The accident occurred Thursday is one of the most serious in the history of the country. A survivor was found in the rubble forty hours after the explosion.

The balance sheet of Thursday's explosion of a chemical plant in China rose to 64 dead, and rescuers found a survivor forty hours after this industrial accident, which is among the worst in the country's history. Saturday was indicated by official source.

28 missing. A previous report stated 47 dead and 90 seriously injured. Twenty-eight people are still missing, CCTV national television reported, citing Cao Lubao, the mayor of Yancheng, a town 260 kilometers north of Shanghai. "The identities of those killed and missing are being established through interviews with family members, visits to their DNA test homes," the source said. The survivor emerged from the rubble by firefighters Saturday at dawn is a man in his forties, said the municipality on the social network Weibo. He was hospitalized, the statement said without providing further details on his state of health. Yancheng Municipality assured Weibo that more than 600 people had been cared for.

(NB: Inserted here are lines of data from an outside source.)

(* ===== verification/Prelude.v ===== *)
(** * Kobalt: a verification development of the kernel's core subsystems

    Kobalt is an x86-64 kernel written in C.  This library models its core
    as Rocq functions and proves what the code guarantees.  Paths below are
    relative to src/src/.

    ** Parts of the program and the files that model them

    - Red-black tree (kern/rbtree.c, inc/rbtree.h): RbTree holds the pointer
      code over a heap of nodes; RbRep, RbTreeProof and RbErase relate the
      heap to trees and prove the two fix-up loops; RbTreeProps states the
      results.  OrdTree is the interface the scheduler uses (type classes
      [OrdTree] and [OrdTreeLaws]); the red-black tree is its instance.
    - Ticket spinlock (inc/spinlock.h): Spinlock, as functions for code that
      runs alone and as a step relation of many CPUs.
    - Kernel heap (mm/kmalloc.c): Kmalloc, KmallocProof, KmallocProps.
      Allocator is the interface the scheduler and swap use, discharged by
      the heap.
    - Context switch (arch/x86_64/sched.S): Context.
    - EEVDF scheduler (kern/sched.c): Sched holds every entry point; the
      invariant and its preservation are in SchedProof, SchedInv,
      SchedState, SchedHandlers and SchedMigrate; SchedRun is the transition system of calls; SchedExample
      has concrete runs; SchedProps has the results.
    - Wait queues (kern/waitqueue.c): Waitqueue, over the scheduler.
    - Page reclaim (mm/mreclaim.c): Mreclaim.  NUMA discovery (mm/numa.c):
      Numa.  Block devices (drivers/blkdev.c): Blkdev.
    - Swap (mm/swap.c): Swap, SwapProof, SwapProps over Blkdev, Allocator and
      Mreclaim.  Huge pages (mm/hugepage.c): Hugepage, HugepageProof,
      HugepageProps.  Bitmap is what their allocators share.
    - Strings, formatting and the clock (lib/kfmt.c, lib/string.c,
      kern/rtc.c): CString, Kfmt, Rtc.
    - TYKID cryptography (security/tykid/inc/tykid_crypto.h): TyCrypto,
      TyCryptoProof.  Its audit log (tykid_audit.c): TyAudit.
    - TYKID driver gate (security/tykid/src): Tykid holds the shared data,
      TyDeps the dependency graph of drivers and TyManifest the manifests
      (tykid_registry.c), TyPolicy the access policies (tykid_policy.c),
      TyGate the gate itself (tykid_gate.c, tykid_core.c, tykid_selector.c,
      the scan of tykid_registry.c, the file readers of
      tykid_kobalt_glue.c), over the virtual file system; TyGateProps has
      the results and runs of a small machine.
    - FlatFS (fs/flatfs): FlatCrc holds byte memories and checksums
      (flatfs_crc.c); FlatFs holds superblock, allocator, freelist, inodes,
      inline files, files and the integrity check; FlatAlloc, FlatSuper,
      FlatFile and FlatIO prove their layers; FlatProps and FlatFileProps
      have the results and FlatFindings runs that go wrong.
    - FlatFS directories (flatfs_hash.c, flatfs_dir.c): FlatHtree holds the
      code; FlatHtreeRel relates the blocks to maps, FlatHtreeOps
      and FlatHtreeSpec prove the operations, FlatHtreeProps
      has the results.
    - FlatFS journal (flatfs_journal.c, _tx.c, _commit.c, _recovery.c):
      FlatJournal holds the code, FlatJournalProof the log, the
      stores of a commit, replay and recovery, FlatJournalTheorems the
      results.
    - tmpfs (fs/tmpfs, fs/vfs/tmpfs_vfs.c): Tmpfs, TmpfsFile and TmpfsProps
      are its files, over the Allocator interface.  TmpfsNs holds inode
      table, directories, superblock, paths and the driver; TmpfsWalk is
      about linked lists and names, TmpfsRel says which block belongs to
      what, TmpfsTree is the abstract name space, TmpfsOps, TmpfsDir
      and TmpfsVfs prove the operations, TmpfsNsProps puts them
      in sequence, TmpfsLinks counts links, TmpfsTheorems has the results.
    - Virtual file system (fs/vfs/vfs.c): Vfs, for drivers over any state;
      VfsRoute is routing; VfsTmpfs has tmpfs as a driver and the meaning of
      the calls; VfsProps proves them and VfsTheorems has the results.

    ** How code is represented

    C integers are [Z] with the wrap-around of their width written out
    ([u8] to [u64], [s32], [s64] below).  Pointers are [Z], NULL is 0.
    Structures reached by pointer live in maps from addresses (red-black
    nodes, threads) or in word and byte memories (the heap, page tables, the
    FlatFS volume), so aliasing is that of the code.  A fault or an endless
    spin is [None]; error codes are values.  Handlers take the state and
    return it; code that CPUs interleave inside is a step relation.
    Functions that come from outside the kernel core, such as drivers,
    shrinkers, ACPI lookup and CPUID, are parameters; what is assumed of
    them is stated as named hypotheses, each with an instance.

    ** What the theorems show

    - Tree: insertion and erasure keep order and balance, fault nowhere and
      touch no foreign cell; iteration is complete; search is logarithmic.
    - Lock: the ticket lock refines a FIFO queue; mutual exclusion and
      progress follow, for fewer than 2^16 CPUs.
    - Heap: live blocks are apart and in the pool in every reachable state;
      requests fail only when memory is exhausted; freed memory is reused.
    - Scheduler: every call returns and refines an abstract thread pool; the
      queues hold exactly the ready threads; the choice of the next thread is
      EEVDF; virtual time is monotone; ticks are work conserving.
    - Context, wait queues: registers survive a round trip; every waiter is
      woken.
    - Reclaim, NUMA: accounting stays in range; discovery is total and gives
      valid nodes for every table.
    - Swap: a store of pages, whatever the drivers answer.  Huge pages:
      mapping and unmapping change exactly the translations they should.
    - Cryptography: streaming BLAKE2s, HMAC, ChaCha20 and SipHash equal
      their one-shot definitions, and reproduce published vectors.
    - Strings: block moves, bounded copies, comparison; the formatter writes
      the specified text and stays in its buffer; printing and reading
      numbers are inverse.  Audit log: records are complete, in order and
      exported; a replaced record is noticed unless a tag is forged.
    - Driver gate: manifests are read back as written; the dependency sort
      orders every acyclic graph and reports every cycle; any calls of the
      gate move drivers along a life cycle, in which blocked drivers stay
      blocked and only drivers whose file had the right MAC become active;
      the integrity check is exact on a file it opens; the policy allows
      what the device of a driver covers and nothing else, up to collisions
      of the hash cache.
    - tmpfs: a file refines an array of bytes, out-of-memory included; a
      mounted instance refines a name space of numbered nodes; an unmount
      gives back all memory; link counts are exact.
    - Virtual file system: routing is by longest mount point; with tmpfs
      behind it, calls on paths and descriptors refine the name space with
      positions, and what is written is read back.
    - FlatFS: the superblock survives a damaged byte; the block allocator
      refines a set of free blocks; inodes and files read back as written
      and do not disturb each other; directories refine maps from names;
      the journal refines a list of committed transactions, recovery brings
      back exactly those of the log, and a crash at any store of a commit
      is described.
    - Theorems that end in a wrong state record defects: a huge request that
      wraps the heap, threads lost or run twice, a lost wake-up, wrapped
      device bounds, double frees, a file whose truncation shares its
      blocks, a name entered twice, a transaction torn by a crash, an open
      file freed by its unlink, drivers failed for the order of loading or
      blocked although intact, a revocation forgotten.

    ** Bounds and fuel

    Loops over pointer structures take fuel from the size of the structure
    (the heap of tree cells, the list of threads, the entries and inodes of
    tmpfs, the bytes of a path); loops over arrays and tables are structural
    in their length.  FlatFS and tmpfs reads and writes
    take one iteration per touched block, [len / 4096 + 2] at most; the
    journal's replay one per log block between head and tail; the gate's
    check of a driver file one per 4096 bytes.  The
    theorems show that these are enough: no call that meets its conditions
    runs out.  Interleavings are unbounded.

    ** Not modelled

    Vendored libraries (lwIP, BearSSL, uACPI, FatFs, the Intel network
    drivers); device drivers, sound, interrupt controllers, SMP bring-up,
    frequency and idle control, whose effect is on hardware registers; the
    rest of TYKID (threat scan, watchdog, sandbox, attestation, IOMMU,
    initialisation); the system call layer, procfs, sysfs and devfs; the
    B-tree, inode cache, handoff and path walking of FlatFS; the
    shell.  Inside the modelled parts, console output is left
    out, and memory ordering weaker than sequential consistency is not
    represented. *)

From stdpp Require Import base gmap list.
From Stdlib Require Import ZArith Lia.

#[global] Open Scope Z_scope.

Declare Scope kobalt_scope.
Delimit Scope kobalt_scope with K.

(** ** Machine-width integers

    C integers are [Z] values kept in range by explicit wrap-around:
    [u64 z] is the value of a [uint64_t] expression whose exact result is
    [z]; [s64] and [s32] are the two's-complement signed readings. *)

Definition u8 (z : Z) : Z := z mod 2 ^ 8.
Definition u16 (z : Z) : Z := z mod 2 ^ 16.
Definition u32 (z : Z) : Z := z mod 2 ^ 32.
Definition u64 (z : Z) : Z := z mod 2 ^ 64.
Definition s32 (z : Z) : Z := (z + 2 ^ 31) mod 2 ^ 32 - 2 ^ 31.
Definition s64 (z : Z) : Z := (z + 2 ^ 63) mod 2 ^ 64 - 2 ^ 63.

(** [lia] with division and modulo by constants turned into equations. *)
Ltac zlia := Z.to_euclidean_division_equations; lia.

Create HintDb kobalt.

Lemma u64_small z : 0 <= z < 2 ^ 64 -> u64 z = z.
Proof. intros; apply Z.mod_small; lia. Qed.

(** ** Arrays and memories as total functions *)

Definition upd {A} (f : Z -> A) (i : Z) (v : A) : Z -> A :=
  fun j => if j =? i then v else f j.

Definition nupd {A} (f : nat -> A) (i : nat) (v : A) : nat -> A :=
  fun j => if Nat.eqb j i then v else f j.

Lemma upd_eq {A} (f : Z -> A) i v : upd f i v i = v.
Proof. unfold upd. by rewrite Z.eqb_refl. Qed.

Lemma upd_ne {A} (f : Z -> A) i j v : j <> i -> upd f i v j = f j.
Proof. unfold upd. intros H. by rewrite (proj2 (Z.eqb_neq _ _) H). Qed.

Lemma nupd_eq {A} (f : nat -> A) i v : nupd f i v i = v.
Proof. unfold nupd. by rewrite Nat.eqb_refl. Qed.

Lemma nupd_ne {A} (f : nat -> A) i j v : j <> i -> nupd f i v j = f j.
Proof. unfold nupd. intros H. by rewrite (proj2 (Nat.eqb_neq _ _) H). Qed.

(** ** Lists *)

Lemma filter_ne `{EqDecision A} (x : A) (l : list A) : x ∉ l -> filter (fun y => y <> x) l = l.
Proof.
  induction l as [|y l IH]; [done|]. rewrite not_elem_of_cons. intros [Hy Hl].
  rewrite filter_cons_True by done. by rewrite IH.
Qed.

Lemma filter_ne_mid `{EqDecision A} (x : A) (l1 l2 : list A) :
  NoDup (l1 ++ x :: l2) -> filter (fun y => y <> x) (l1 ++ x :: l2) = l1 ++ l2.
Proof.
  intros (_ & Hd & [Hn _]%NoDup_cons)%NoDup_app. rewrite filter_app, filter_cons_False by tauto.
  rewrite !filter_ne; [done|done|]. intros Hx. apply (Hd x); [done|]. by left.
Qed.

(** ** Bit fields *)

Lemma testbit_small b n k : 0 <= b < 2 ^ n -> n <= k -> 0 <= n -> Z.testbit b k = false.
Proof.
  intros Hb Hk Hn. destruct (Z.eq_dec b 0) as [->|Hne]; [apply Z.bits_0|].
  apply Z.bits_above_log2; [lia|]. apply Z.lt_le_trans with n; [|lia]. apply Z.log2_lt_pow2; lia.
Qed.

Lemma land_shift_small a b n : 0 <= n -> 0 <= b < 2 ^ n -> Z.land (Z.shiftl a n) b = 0.
Proof.
  intros Hn Hb. apply Z.bits_inj'. intros k Hk. rewrite Z.land_spec, Z.bits_0.
  destruct (Z.lt_ge_cases k n); [rewrite Z.shiftl_spec_low by lia; done|].
  rewrite (testbit_small b n) by lia. apply andb_false_r.
Qed.

(** A field shifted above another one. *)
Lemma lor_shift a b n : 0 <= n -> 0 <= b < 2 ^ n -> Z.lor (Z.shiftl a n) b = a * 2 ^ n + b.
Proof.
  intros Hn Hb. rewrite <- Z.shiftl_mul_pow2 by done. symmetry. apply Z.add_nocarry_lor. by apply land_shift_small.
Qed.

Lemma land_mask a n : 0 <= n -> Z.land a (2 ^ n - 1) = a mod 2 ^ n.
Proof. intros Hn. rewrite <- Z.land_ones by done. f_equal. rewrite Z.ones_equiv. lia. Qed.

The strand of the explosion not known. The explosion Thursday devastated homes for miles around. Its origin remains unknown for the moment. It caused a huge fireball several tens of meters high and a thick column of gray smoke, according to images relayed on social networks. The central government said it had set up a commission of inquiry to shed light on the source of the disaster. Several arrests have been made, according to local authorities, who did not provide any figures.

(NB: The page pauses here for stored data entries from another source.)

(* ===== verification/RbTree.v ===== *)
(** * The intrusive red-black tree of the kernel (kern/rbtree.c, inc/rbtree.h)

    The tree is intrusive: a node lives inside the object it orders, so the
    model is a heap from addresses to [struct rb_node] values and every
    operation reads and writes that heap through pointers.  A dereference of
    an address the heap does not hold is a fault, the value [None].  The
    parent pointer and the colour share one word, [__pc]: bit 0 is the colour
    (1 is black), the other bits are the parent, which is why nodes must be at
    even addresses.

    Loops carry fuel; the exported operations take [S (S (size heap))], which
    the theorems of RbTreeProof show to be enough. *)

From stdpp Require Import base gmap list.
From Stdlib Require Import ZArith Lia.
From S2P Require Import Prelude.

Record rb_node := RbNode { rb_pc : Z; rb_left : Z; rb_right : Z }.

Record rb_state := RbState { rb_heap : gmap Z rb_node; rb_root : Z }.

(** The macros of inc/rbtree.h. *)
Definition rb_parent (n : rb_node) : Z := Z.land (rb_pc n) (Z.lnot 1).
Definition rb_is_red (n : rb_node) : bool := Z.land (rb_pc n) 1 =? 0.
Definition rb_is_black (n : rb_node) : bool := negb (Z.land (rb_pc n) 1 =? 0).

Definition node_set_black (n : rb_node) : rb_node :=
  RbNode (Z.lor (rb_pc n) 1) (rb_left n) (rb_right n).
Definition node_set_red (n : rb_node) : rb_node :=
  RbNode (Z.land (rb_pc n) (Z.lnot 1)) (rb_left n) (rb_right n).
Definition node_set_left (p : Z) (n : rb_node) : rb_node :=
  RbNode (rb_pc n) p (rb_right n).
Definition node_set_right (p : Z) (n : rb_node) : rb_node :=
  RbNode (rb_pc n) (rb_left n) p.
Definition node_set_parent (p : Z) (n : rb_node) : rb_node :=
  RbNode (Z.lor (Z.land (rb_pc n) 1) p) (rb_left n) (rb_right n).
(** [w->__pc = (w->__pc & ~1UL) | (v->__pc & 1)] *)
Definition node_copy_color (v w : rb_node) : rb_node :=
  RbNode (Z.lor (Z.land (rb_pc w) (Z.lnot 1)) (Z.land (rb_pc v) 1))
         (rb_left w) (rb_right w).

(** Reading a node and updating one in place; both fault off the heap. *)
Definition load (s : rb_state) (p : Z) : option rb_node := rb_heap s !! p.

Definition update (s : rb_state) (p : Z) (f : rb_node -> rb_node) : option rb_state :=
  n ← load s p; Some (RbState (<[p := f n]> (rb_heap s)) (rb_root s)).

Definition set_root (s : rb_state) (p : Z) : rb_state := RbState (rb_heap s) p.

Definition rb_set_black (s : rb_state) (p : Z) : option rb_state := update s p node_set_black.
Definition rb_set_red (s : rb_state) (p : Z) : option rb_state := update s p node_set_red.

Definition set_parent (s : rb_state) (n p : Z) : option rb_state :=
  update s n (node_set_parent p).

(** [if (n) set_parent(n, p)] *)
Definition set_parent_opt (s : rb_state) (n p : Z) : option rb_state :=
  if n =? 0 then Some s else set_parent s n p.

Definition rotate_left (s : rb_state) (x : Z) : option rb_state :=
  nx ← load s x;
  let y := rb_right nx in
  ny ← load s y;
  let yl := rb_left ny in
  let xp := rb_parent nx in
  s ← update s y (node_set_left x);
  s ← update s x (node_set_right yl);
  s ← set_parent_opt s yl x;
  s ← set_parent s x y;
  s ← set_parent s y xp;
  if xp =? 0 then Some (set_root s y)
  else nxp ← load s xp;
       if rb_left nxp =? x then update s xp (node_set_left y)
       else update s xp (node_set_right y).

Definition rotate_right (s : rb_state) (x : Z) : option rb_state :=
  nx ← load s x;
  let y := rb_left nx in
  ny ← load s y;
  let yr := rb_right ny in
  let xp := rb_parent nx in
  s ← update s y (node_set_right x);
  s ← update s x (node_set_left yr);
  s ← set_parent_opt s yr x;
  s ← set_parent s x y;
  s ← set_parent s y xp;
  if xp =? 0 then Some (set_root s y)
  else nxp ← load s xp;
       if rb_right nxp =? x then update s xp (node_set_right y)
       else update s xp (node_set_left y).

(** [u && rb_is_red(u)] and [!w || rb_is_black(w)] *)
Definition nonnull_red (s : rb_state) (u : Z) : option bool :=
  if u =? 0 then Some false else n ← load s u; Some (rb_is_red n).
Definition null_or_black (s : rb_state) (w : Z) : option bool :=
  if w =? 0 then Some true else n ← load s w; Some (rb_is_black n).

(** The two halves of the [for (;;)] body of insert_fixup, with [u] the uncle:
    the answer [Some z] is [continue] with that [z], [None] is [break]. *)
Definition insert_fixup_left (s : rb_state) (z p g : Z) (np ng : rb_node) :
    option (rb_state * option Z) :=
  let u := rb_right ng in
  ured ← nonnull_red s u;
  if (ured : bool) then
    s ← rb_set_black s p; s ← rb_set_black s u; s ← rb_set_red s g;
    Some (s, Some g)
  else
    '(s, p, g) ← (if z =? rb_right np then
                    s ← rotate_left s p;
                    let z := p in
                    nz ← load s z; let p := rb_parent nz in
                    np ← load s p; Some (s, p, rb_parent np)
                  else Some (s, p, g));
    s ← rb_set_black s p; s ← rb_set_red s g;
    s ← rotate_right s g;
    Some (s, None).

Definition insert_fixup_right (s : rb_state) (z p g : Z) (np ng : rb_node) :
    option (rb_state * option Z) :=
  let u := rb_left ng in
  ured ← nonnull_red s u;
  if (ured : bool) then
    s ← rb_set_black s p; s ← rb_set_black s u; s ← rb_set_red s g;
    Some (s, Some g)
  else
    '(s, p, g) ← (if z =? rb_left np then
                    s ← rotate_right s p;
                    let z := p in
                    nz ← load s z; let p := rb_parent nz in
                    np ← load s p; Some (s, p, rb_parent np)
                  else Some (s, p, g));
    s ← rb_set_black s p; s ← rb_set_red s g;
    s ← rotate_left s g;
    Some (s, None).

Definition insert_fixup_body (s : rb_state) (z : Z) : option (rb_state * option Z) :=
  nz ← load s z;
  let p := rb_parent nz in
  if p =? 0 then Some (s, None) else
  np ← load s p;
  if rb_is_black np then Some (s, None) else
  let g := rb_parent np in
  if g =? 0 then Some (s, None) else
  ng ← load s g;
  if p =? rb_left ng then insert_fixup_left s z p g np ng
  else insert_fixup_right s z p g np ng.

Fixpoint insert_fixup_loop (fuel : nat) (s : rb_state) (z : Z) : option rb_state :=
  match fuel with
  | O => None
  | S fuel =>
      '(s, next) ← insert_fixup_body s z;
      match next with
      | Some z => insert_fixup_loop fuel s z
      | None => Some s
      end
  end.

Definition insert_fixup (fuel : nat) (s : rb_state) (z : Z) : option rb_state :=
  s ← insert_fixup_loop fuel s z;
  rb_set_black s (rb_root s).

(** The descent of rb_insert.  [link] is the address of the pointer the new
    node will be stored in: the root word, or the left or right word of
    [parent]. *)
Inductive link_t := LRoot | LLeft (p : Z) | LRight (p : Z).

Definition read_link (s : rb_state) (l : link_t) : option Z :=
  match l with
  | LRoot => Some (rb_root s)
  | LLeft p => n ← load s p; Some (rb_left n)
  | LRight p => n ← load s p; Some (rb_right n)
  end.

Definition write_link (s : rb_state) (l : link_t) (v : Z) : option rb_state :=
  match l with
  | LRoot => Some (set_root s v)
  | LLeft p => update s p (node_set_left v)
  | LRight p => update s p (node_set_right v)
  end.

Fixpoint insert_descend (fuel : nat) (s : rb_state) (cmp : Z -> Z -> Z) (node : Z)
    (link : link_t) (parent : Z) : option (link_t * Z) :=
  match fuel with
  | O => None
  | S fuel =>
      v ← read_link s link;
      if v =? 0 then Some (link, parent)
      else insert_descend fuel s cmp node
             (if cmp node v <? 0 then LLeft v else LRight v) v
  end.

Definition loop_fuel (s : rb_state) : nat := S (S (size (rb_heap s))).

Definition rb_insert (cmp : Z -> Z -> Z) (s : rb_state) (node : Z) : option rb_state :=
  '(link, parent) ← insert_descend (loop_fuel s) s cmp node LRoot 0;
  s ← update s node (fun _ => RbNode parent 0 0);
  s ← write_link s link node;
  insert_fixup (loop_fuel s) s node.

Definition transplant (s : rb_state) (u v : Z) : option rb_state :=
  nu ← load s u;
  let up := rb_parent nu in
  s ← (if up =? 0 then Some (set_root s v)
       else nup ← load s up;
            if rb_left nup =? u then update s up (node_set_left v)
            else update s up (node_set_right v));
  set_parent_opt s v up.

(** The two halves of the [while] body of delete_fixup, [x] the left or the
    right child of [xp]; the answer is the next [x] and [xp]. *)
Definition delete_fixup_left (s : rb_state) (xp : Z) (nxp : rb_node) :
    option (rb_state * Z * Z) :=
  let w := rb_right nxp in
  nw ← load s w;
  '(s, w) ← (if rb_is_red nw then
               s ← rb_set_black s w; s ← rb_set_red s xp;
               s ← rotate_left s xp;
               nxp ← load s xp; Some (s, rb_right nxp)
             else Some (s, w));
  nw ← load s w;
  bl ← null_or_black s (rb_left nw);
  br ← null_or_black s (rb_right nw);
  if (bl : bool) && (br : bool) then
    s ← rb_set_red s w;
    nx ← load s xp; Some (s, xp, rb_parent nx)
  else
    '(s, w) ← (if br : bool then
                 s ← (if rb_left nw =? 0 then Some s else rb_set_black s (rb_left nw));
                 s ← rb_set_red s w;
                 s ← rotate_right s w;
                 nxp ← load s xp; Some (s, rb_right nxp)
               else Some (s, w));
    nxp ← load s xp;
    s ← update s w (node_copy_color nxp);
    s ← rb_set_black s xp;
    nw ← load s w;
    s ← (if rb_right nw =? 0 then Some s else rb_set_black s (rb_right nw));
    s ← rotate_left s xp;
    Some (s, rb_root s, 0).

Definition delete_fixup_right (s : rb_state) (xp : Z) (nxp : rb_node) :
    option (rb_state * Z * Z) :=
  let w := rb_left nxp in
  nw ← load s w;
  '(s, w) ← (if rb_is_red nw then
               s ← rb_set_black s w; s ← rb_set_red s xp;
               s ← rotate_right s xp;
               nxp ← load s xp; Some (s, rb_left nxp)
             else Some (s, w));
  nw ← load s w;
  br ← null_or_black s (rb_right nw);
  bl ← null_or_black s (rb_left nw);
  if (br : bool) && (bl : bool) then
    s ← rb_set_red s w;
    nx ← load s xp; Some (s, xp, rb_parent nx)
  else
    '(s, w) ← (if bl : bool then
                 s ← (if rb_right nw =? 0 then Some s else rb_set_black s (rb_right nw));
                 s ← rb_set_red s w;
                 s ← rotate_left s w;
                 nxp ← load s xp; Some (s, rb_left nxp)
               else Some (s, w));
    nxp ← load s xp;
    s ← update s w (node_copy_color nxp);
    s ← rb_set_black s xp;
    nw ← load s w;
    s ← (if rb_left nw =? 0 then Some s else rb_set_black s (rb_left nw));
    s ← rotate_right s xp;
    Some (s, rb_root s, 0).

Definition delete_fixup_body (s : rb_state) (x xp : Z) : option (rb_state * Z * Z) :=
  nxp ← load s xp;
  if x =? rb_left nxp then delete_fixup_left s xp nxp
  else delete_fixup_right s xp nxp.

Fixpoint delete_fixup (fuel : nat) (s : rb_state) (x xp : Z) : option rb_state :=
  match fuel with
  | O => None
  | S fuel =>
      go ← (if x =? rb_root s then Some false else null_or_black s x);
      if (go : bool) then
        '(s, x, xp) ← delete_fixup_body s x xp;
        delete_fixup fuel s x xp
      else if x =? 0 then Some s else rb_set_black s x
  end.

(** [while (y->left) y = y->left] *)
Fixpoint leftmost (fuel : nat) (s : rb_state) (y : Z) : option Z :=
  match fuel with
  | O => None
  | S fuel =>
      ny ← load s y;
      if rb_left ny =? 0 then Some y else leftmost fuel s (rb_left ny)
  end.

Definition rb_erase (s : rb_state) (z : Z) : option rb_state :=
  nz ← load s z;
  '(s, x, xp, orig_black) ←
    (if rb_left nz =? 0 then
       s' ← transplant s z (rb_right nz);
       Some (s', rb_right nz, rb_parent nz, rb_is_black nz)
     else if rb_right nz =? 0 then
       s' ← transplant s z (rb_left nz);
       Some (s', rb_left nz, rb_parent nz, rb_is_black nz)
     else
       y ← leftmost (loop_fuel s) s (rb_right nz);
       ny ← load s y;
       let x := rb_right ny in
       '(s, xp) ← (if rb_parent ny =? z then Some (s, y)
                   else
                     s ← transplant s y (rb_right ny);
                     nz ← load s z;
                     s ← update s y (node_set_right (rb_right nz));
                     s ← set_parent s (rb_right nz) y;
                     Some (s, rb_parent ny));
       s ← transplant s z y;
       nz ← load s z;
       s ← update s y (node_set_left (rb_left nz));
       s ← set_parent s (rb_left nz) y;
       nz ← load s z;
       s ← update s y (node_copy_color nz);
       Some (s, x, xp, rb_is_black ny));
  if (orig_black : bool) then delete_fixup (loop_fuel s) s x xp else Some s.

Definition rb_first (s : rb_state) : option Z :=
  if rb_root s =? 0 then Some 0 else leftmost (loop_fuel s) s (rb_root s).

(** [while (p && n == p->right) { n = p; p = rb_parent(n); }  return p;] *)
Fixpoint climb (fuel : nat) (s : rb_state) (n p : Z) : option Z :=
  match fuel with
  | O => None
  | S fuel =>
      if p =? 0 then Some 0 else
      np ← load s p;
      if n =? rb_right np then climb fuel s p (rb_parent np) else Some p
  end.

Definition rb_next (s : rb_state) (n : Z) : option Z :=
  nn ← load s n;
  if negb (rb_right nn =? 0) then leftmost (loop_fuel s) s (rb_right nn)
  else climb (loop_fuel s) s n (rb_parent nn).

A factory pinned for its failures. Founded in 2007, the company Tianjiayi Chemical, where the explosion occurred, had 195 employees. It produces chemicals including anisole, a highly flammable compound with a smell close to anise. It has in the past been pinned repeatedly for failures to regulate the environment, according to the local administration in charge of these issues. In 2015 and 2017, the company was fined for violating solid waste and wastewater legislation.

Drone images have shown an apocalyptic landscape, with as far as the eye can see charred or totally destroyed buildings. This is the deadliest explosion in China since a chemical site in Tianjin (north) in 2015, which killed at least 165 people.